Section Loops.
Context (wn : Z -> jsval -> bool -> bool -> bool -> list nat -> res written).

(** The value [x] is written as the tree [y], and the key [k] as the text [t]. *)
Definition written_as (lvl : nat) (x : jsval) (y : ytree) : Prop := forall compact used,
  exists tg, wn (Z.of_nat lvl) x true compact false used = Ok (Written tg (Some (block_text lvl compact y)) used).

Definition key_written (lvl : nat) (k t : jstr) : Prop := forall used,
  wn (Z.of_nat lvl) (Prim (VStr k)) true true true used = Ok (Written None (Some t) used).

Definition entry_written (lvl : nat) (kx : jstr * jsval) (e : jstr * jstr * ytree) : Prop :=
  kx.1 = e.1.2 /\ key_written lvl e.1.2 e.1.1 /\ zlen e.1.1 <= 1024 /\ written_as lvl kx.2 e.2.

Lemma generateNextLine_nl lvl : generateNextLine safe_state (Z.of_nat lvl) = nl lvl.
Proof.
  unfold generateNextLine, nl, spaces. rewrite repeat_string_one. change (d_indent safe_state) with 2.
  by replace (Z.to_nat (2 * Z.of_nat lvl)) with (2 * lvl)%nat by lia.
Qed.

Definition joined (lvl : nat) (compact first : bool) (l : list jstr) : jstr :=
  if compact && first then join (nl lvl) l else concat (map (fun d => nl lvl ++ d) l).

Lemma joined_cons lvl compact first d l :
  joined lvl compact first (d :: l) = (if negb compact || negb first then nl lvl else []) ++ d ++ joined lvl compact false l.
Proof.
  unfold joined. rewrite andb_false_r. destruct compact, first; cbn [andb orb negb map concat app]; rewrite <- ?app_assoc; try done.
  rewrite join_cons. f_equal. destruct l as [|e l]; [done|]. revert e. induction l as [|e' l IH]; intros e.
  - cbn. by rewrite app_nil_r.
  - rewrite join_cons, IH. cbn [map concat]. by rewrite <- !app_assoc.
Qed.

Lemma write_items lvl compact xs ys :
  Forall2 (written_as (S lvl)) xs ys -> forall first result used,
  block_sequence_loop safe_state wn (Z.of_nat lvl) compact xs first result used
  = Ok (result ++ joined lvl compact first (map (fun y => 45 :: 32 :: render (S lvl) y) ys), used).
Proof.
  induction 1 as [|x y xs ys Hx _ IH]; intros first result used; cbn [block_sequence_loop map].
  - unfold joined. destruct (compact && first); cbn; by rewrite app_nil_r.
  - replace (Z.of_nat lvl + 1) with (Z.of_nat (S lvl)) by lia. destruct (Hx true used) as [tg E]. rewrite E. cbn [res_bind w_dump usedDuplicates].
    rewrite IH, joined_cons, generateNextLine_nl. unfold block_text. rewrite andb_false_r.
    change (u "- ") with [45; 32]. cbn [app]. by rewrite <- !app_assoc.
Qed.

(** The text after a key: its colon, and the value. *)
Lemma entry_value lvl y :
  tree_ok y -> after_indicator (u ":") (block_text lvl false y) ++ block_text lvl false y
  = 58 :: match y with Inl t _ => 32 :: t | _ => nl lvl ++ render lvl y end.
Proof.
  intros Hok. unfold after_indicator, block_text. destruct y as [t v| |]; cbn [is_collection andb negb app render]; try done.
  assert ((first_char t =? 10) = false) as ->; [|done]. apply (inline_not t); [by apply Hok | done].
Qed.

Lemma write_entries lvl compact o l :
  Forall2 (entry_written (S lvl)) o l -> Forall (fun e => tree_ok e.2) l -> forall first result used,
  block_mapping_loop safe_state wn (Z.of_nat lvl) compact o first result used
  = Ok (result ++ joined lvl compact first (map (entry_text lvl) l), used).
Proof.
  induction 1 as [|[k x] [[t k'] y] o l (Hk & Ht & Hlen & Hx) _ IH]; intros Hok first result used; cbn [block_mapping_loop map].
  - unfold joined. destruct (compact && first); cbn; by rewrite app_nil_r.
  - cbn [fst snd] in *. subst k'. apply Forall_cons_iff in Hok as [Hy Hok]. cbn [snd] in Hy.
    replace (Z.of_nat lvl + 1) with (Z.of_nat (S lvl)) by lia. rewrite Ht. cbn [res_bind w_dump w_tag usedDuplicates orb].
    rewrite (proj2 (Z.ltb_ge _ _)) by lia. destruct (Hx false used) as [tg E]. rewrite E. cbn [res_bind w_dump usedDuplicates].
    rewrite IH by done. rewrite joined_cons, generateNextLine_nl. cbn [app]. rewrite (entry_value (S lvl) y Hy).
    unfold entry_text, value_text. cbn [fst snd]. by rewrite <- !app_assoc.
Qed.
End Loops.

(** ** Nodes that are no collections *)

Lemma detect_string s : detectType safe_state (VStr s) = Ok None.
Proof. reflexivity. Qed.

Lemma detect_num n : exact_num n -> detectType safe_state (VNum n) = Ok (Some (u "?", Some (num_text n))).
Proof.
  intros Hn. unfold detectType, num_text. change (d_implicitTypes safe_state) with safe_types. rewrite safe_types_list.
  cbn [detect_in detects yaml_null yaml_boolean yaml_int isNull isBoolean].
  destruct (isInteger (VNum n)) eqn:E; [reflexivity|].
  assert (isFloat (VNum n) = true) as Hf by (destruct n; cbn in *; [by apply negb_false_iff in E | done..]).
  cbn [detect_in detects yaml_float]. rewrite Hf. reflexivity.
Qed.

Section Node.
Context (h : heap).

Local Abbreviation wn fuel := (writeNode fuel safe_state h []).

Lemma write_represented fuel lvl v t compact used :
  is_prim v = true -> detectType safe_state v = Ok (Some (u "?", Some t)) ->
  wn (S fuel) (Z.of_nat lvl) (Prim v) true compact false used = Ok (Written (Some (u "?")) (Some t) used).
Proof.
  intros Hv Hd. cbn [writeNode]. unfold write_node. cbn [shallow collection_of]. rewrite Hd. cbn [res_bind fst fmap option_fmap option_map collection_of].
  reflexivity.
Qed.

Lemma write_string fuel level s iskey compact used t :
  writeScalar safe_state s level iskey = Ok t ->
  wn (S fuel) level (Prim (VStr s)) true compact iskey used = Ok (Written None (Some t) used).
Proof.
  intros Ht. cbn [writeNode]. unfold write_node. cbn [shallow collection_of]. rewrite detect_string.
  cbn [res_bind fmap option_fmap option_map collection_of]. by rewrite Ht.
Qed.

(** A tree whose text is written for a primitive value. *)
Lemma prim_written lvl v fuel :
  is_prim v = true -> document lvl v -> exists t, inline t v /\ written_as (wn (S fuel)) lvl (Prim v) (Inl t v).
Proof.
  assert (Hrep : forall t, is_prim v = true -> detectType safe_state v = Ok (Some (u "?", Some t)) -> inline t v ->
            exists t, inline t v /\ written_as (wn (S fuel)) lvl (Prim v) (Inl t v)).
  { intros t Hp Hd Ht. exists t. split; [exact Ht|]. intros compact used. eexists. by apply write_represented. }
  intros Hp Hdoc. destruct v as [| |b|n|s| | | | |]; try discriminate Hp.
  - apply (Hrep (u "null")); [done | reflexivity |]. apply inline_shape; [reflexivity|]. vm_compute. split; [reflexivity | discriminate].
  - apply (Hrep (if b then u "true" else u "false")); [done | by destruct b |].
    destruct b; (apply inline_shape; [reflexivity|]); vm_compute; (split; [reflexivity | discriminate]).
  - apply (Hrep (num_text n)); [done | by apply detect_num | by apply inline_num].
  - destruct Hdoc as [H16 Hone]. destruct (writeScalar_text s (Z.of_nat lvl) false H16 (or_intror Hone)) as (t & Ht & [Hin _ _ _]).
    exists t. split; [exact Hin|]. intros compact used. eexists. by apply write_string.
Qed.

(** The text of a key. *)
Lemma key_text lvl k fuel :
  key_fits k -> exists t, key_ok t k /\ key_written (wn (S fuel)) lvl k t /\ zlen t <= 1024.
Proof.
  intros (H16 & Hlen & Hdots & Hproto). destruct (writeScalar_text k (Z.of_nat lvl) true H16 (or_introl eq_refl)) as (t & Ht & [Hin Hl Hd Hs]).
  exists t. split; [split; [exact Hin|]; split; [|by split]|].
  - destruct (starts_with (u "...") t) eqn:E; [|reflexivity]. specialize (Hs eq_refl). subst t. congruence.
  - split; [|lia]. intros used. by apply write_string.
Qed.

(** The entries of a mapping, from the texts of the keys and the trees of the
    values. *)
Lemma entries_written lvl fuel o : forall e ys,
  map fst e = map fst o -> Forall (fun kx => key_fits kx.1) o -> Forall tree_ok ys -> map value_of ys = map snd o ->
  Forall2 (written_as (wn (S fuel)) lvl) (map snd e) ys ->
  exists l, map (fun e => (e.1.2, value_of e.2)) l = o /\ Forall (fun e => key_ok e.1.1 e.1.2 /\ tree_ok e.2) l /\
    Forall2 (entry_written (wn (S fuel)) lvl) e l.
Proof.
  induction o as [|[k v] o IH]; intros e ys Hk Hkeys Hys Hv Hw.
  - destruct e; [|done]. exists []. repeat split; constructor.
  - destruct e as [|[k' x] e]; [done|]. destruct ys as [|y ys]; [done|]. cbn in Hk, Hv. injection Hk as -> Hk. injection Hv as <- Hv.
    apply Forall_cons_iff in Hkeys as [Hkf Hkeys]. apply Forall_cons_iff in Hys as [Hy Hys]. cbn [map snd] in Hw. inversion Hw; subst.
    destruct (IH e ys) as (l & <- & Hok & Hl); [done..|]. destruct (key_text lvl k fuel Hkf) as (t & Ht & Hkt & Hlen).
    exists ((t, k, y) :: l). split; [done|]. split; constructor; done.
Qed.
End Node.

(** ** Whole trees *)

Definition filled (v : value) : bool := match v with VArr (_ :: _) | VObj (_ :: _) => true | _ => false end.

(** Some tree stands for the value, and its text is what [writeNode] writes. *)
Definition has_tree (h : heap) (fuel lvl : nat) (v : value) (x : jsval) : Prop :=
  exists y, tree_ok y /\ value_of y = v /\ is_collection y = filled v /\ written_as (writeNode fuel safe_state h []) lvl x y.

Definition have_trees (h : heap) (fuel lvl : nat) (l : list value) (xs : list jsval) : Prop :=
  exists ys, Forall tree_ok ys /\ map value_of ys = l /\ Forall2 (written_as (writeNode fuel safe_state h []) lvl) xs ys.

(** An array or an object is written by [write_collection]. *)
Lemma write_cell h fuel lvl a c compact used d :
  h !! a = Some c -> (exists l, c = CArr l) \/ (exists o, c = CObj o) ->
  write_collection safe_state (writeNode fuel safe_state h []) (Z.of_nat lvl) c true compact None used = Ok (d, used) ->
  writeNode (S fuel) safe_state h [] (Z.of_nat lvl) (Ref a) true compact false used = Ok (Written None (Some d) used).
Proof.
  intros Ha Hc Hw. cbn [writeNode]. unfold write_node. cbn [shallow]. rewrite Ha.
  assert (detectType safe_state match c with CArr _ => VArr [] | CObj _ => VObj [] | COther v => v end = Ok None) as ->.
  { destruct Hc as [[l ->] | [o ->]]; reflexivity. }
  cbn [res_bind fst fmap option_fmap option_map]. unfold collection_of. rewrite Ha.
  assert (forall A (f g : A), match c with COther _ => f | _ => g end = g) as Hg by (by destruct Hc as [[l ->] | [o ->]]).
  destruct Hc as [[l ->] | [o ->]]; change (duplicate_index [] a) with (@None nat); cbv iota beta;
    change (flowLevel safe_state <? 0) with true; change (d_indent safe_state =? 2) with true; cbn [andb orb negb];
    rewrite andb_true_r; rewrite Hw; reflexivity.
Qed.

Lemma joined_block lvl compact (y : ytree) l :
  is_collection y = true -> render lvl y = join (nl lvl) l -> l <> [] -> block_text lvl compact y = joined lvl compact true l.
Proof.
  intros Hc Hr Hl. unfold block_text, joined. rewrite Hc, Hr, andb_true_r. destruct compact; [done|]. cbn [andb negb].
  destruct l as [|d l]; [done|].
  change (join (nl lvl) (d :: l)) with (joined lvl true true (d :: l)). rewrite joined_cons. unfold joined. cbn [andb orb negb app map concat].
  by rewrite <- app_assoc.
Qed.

● ● ●

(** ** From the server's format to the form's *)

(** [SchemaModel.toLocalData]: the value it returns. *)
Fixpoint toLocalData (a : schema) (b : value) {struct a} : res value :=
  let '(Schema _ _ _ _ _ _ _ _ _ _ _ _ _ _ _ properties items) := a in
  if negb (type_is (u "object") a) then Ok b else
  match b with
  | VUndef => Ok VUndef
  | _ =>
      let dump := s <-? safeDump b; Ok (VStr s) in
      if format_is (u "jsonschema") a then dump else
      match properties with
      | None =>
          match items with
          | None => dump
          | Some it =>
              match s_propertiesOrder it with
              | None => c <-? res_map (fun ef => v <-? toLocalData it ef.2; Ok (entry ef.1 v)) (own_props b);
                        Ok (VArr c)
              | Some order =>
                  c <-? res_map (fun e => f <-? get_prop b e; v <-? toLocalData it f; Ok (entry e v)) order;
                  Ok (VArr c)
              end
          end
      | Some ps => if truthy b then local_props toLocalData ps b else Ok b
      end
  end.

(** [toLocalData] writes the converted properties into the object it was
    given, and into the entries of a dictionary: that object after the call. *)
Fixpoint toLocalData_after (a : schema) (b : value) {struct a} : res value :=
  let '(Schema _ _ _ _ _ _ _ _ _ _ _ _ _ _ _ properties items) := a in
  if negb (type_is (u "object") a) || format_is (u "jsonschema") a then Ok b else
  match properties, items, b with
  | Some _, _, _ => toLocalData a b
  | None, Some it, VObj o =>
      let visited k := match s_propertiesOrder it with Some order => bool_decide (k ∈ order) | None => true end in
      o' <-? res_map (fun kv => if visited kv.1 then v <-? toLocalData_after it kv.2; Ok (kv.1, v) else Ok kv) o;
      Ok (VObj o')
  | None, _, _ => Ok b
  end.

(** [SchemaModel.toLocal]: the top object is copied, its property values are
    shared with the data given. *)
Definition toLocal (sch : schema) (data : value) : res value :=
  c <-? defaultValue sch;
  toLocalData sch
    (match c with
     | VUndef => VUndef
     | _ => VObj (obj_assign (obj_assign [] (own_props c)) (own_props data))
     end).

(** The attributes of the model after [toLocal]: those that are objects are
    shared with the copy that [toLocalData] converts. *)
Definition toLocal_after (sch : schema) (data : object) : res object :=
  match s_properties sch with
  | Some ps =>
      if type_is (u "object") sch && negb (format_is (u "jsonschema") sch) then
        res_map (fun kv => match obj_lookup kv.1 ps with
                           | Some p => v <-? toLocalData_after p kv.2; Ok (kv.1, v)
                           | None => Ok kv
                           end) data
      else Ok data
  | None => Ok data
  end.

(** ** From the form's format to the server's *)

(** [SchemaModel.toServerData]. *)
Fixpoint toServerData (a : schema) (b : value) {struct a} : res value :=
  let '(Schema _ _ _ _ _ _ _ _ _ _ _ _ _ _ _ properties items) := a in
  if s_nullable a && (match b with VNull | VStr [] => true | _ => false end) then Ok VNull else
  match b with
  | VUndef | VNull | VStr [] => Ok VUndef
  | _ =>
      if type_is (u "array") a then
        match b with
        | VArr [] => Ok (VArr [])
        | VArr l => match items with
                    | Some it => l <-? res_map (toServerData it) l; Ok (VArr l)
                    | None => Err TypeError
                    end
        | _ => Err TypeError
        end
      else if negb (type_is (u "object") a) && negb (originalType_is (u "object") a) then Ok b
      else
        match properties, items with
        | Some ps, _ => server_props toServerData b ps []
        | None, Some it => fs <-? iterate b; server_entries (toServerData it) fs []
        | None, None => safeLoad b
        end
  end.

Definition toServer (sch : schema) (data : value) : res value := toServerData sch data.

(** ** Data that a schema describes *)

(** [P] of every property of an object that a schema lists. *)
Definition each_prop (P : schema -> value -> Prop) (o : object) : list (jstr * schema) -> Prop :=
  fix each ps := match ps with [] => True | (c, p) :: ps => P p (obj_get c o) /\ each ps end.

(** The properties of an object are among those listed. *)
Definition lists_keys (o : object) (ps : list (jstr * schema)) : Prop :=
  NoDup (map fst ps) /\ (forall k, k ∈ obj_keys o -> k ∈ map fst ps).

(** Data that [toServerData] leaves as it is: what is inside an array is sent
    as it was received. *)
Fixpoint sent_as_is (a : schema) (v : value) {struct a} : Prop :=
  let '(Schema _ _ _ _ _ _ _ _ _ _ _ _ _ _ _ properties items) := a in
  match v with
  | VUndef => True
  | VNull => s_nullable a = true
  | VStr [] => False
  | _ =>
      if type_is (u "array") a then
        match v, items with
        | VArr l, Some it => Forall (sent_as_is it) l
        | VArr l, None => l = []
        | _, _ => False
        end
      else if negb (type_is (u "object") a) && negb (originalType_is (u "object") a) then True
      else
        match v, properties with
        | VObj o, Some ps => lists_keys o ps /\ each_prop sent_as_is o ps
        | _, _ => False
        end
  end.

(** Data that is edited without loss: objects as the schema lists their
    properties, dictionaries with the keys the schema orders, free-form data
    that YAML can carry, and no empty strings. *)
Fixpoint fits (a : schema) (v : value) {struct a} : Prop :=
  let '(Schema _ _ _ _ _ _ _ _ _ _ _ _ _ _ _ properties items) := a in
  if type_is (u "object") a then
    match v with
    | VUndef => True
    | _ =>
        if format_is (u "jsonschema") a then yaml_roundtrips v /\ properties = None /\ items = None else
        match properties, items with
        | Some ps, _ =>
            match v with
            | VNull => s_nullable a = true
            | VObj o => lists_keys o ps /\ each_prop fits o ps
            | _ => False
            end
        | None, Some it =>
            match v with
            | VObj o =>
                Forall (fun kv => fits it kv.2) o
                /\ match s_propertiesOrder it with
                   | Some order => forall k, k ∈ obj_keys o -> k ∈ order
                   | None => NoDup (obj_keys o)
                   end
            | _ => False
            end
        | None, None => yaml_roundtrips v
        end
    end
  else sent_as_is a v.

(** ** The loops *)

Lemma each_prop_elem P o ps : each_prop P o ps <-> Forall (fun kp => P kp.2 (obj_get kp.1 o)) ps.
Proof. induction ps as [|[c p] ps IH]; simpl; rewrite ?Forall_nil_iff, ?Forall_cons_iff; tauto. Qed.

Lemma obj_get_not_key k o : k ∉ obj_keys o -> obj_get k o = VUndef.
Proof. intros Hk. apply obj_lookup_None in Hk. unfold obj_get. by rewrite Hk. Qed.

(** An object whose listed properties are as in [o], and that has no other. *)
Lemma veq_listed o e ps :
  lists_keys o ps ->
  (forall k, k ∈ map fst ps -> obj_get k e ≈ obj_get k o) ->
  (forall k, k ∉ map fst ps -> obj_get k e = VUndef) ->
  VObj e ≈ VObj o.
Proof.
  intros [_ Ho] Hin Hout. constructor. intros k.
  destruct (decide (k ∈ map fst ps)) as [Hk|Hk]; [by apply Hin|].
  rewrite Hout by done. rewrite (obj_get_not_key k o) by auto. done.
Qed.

● ● ●

Return a word-for-word copy of the lines above from the one holding "write_collection safe_state (writeNode" through the one holding "assert (detectType safe_state", with both of them included and nothing besides.

* _Answer for the task_
  write_collection safe_state (writeNode fuel safe_state h []) (Z.of_nat lvl) c true compact None used = Ok (d, used) ->
  writeNode (S fuel) safe_state h [] (Z.of_nat lvl) (Ref a) true compact false used = Ok (Written None (Some d) used).
Proof.
  intros Ha Hc Hw. cbn [writeNode]. unfold write_node. cbn [shallow]. rewrite Ha.
  assert (detectType safe_state match c with CArr _ => VArr [] | CObj _ => VObj [] | COther v => v end = Ok None) as ->.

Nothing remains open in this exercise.